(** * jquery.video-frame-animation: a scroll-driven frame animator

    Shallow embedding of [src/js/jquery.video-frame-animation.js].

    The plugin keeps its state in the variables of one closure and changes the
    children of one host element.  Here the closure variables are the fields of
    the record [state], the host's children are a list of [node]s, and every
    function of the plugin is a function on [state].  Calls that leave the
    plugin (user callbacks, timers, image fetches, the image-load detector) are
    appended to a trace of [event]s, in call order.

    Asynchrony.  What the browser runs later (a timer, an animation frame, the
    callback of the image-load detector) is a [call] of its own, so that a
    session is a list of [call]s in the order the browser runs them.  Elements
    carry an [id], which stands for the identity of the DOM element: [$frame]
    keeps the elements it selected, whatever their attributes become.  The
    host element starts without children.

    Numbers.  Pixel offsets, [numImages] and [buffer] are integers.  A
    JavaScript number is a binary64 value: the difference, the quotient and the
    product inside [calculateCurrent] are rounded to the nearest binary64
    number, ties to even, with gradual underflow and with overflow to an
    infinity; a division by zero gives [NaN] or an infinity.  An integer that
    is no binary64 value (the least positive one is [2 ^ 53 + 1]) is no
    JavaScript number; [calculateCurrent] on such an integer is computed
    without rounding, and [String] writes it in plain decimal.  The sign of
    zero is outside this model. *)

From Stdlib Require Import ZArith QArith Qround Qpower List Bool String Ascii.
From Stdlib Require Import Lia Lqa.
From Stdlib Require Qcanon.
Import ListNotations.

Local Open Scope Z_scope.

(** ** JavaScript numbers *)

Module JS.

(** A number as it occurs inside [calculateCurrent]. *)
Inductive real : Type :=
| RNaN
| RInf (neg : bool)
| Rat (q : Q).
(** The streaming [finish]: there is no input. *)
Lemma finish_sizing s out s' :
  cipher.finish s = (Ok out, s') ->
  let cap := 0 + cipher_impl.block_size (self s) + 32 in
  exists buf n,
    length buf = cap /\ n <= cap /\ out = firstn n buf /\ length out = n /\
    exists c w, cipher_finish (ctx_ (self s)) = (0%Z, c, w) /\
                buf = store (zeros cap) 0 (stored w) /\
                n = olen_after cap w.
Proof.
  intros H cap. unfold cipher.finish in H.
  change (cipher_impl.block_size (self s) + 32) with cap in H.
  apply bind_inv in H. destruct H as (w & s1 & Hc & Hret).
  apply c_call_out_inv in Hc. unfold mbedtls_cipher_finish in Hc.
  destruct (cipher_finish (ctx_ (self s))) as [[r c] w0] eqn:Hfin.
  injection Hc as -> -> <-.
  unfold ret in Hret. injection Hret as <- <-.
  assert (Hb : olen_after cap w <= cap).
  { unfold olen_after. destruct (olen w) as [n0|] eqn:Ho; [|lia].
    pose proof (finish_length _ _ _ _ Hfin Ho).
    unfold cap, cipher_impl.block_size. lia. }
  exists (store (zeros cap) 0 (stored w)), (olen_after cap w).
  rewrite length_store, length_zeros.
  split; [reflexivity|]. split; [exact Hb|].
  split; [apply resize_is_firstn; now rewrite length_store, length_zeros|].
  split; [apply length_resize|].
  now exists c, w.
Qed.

━━━━━━━━━━

#### EXERCISE
Go through the data above and count the lines that hold "animation". Respond with the number and no other words.

#### ANSWER BOX
3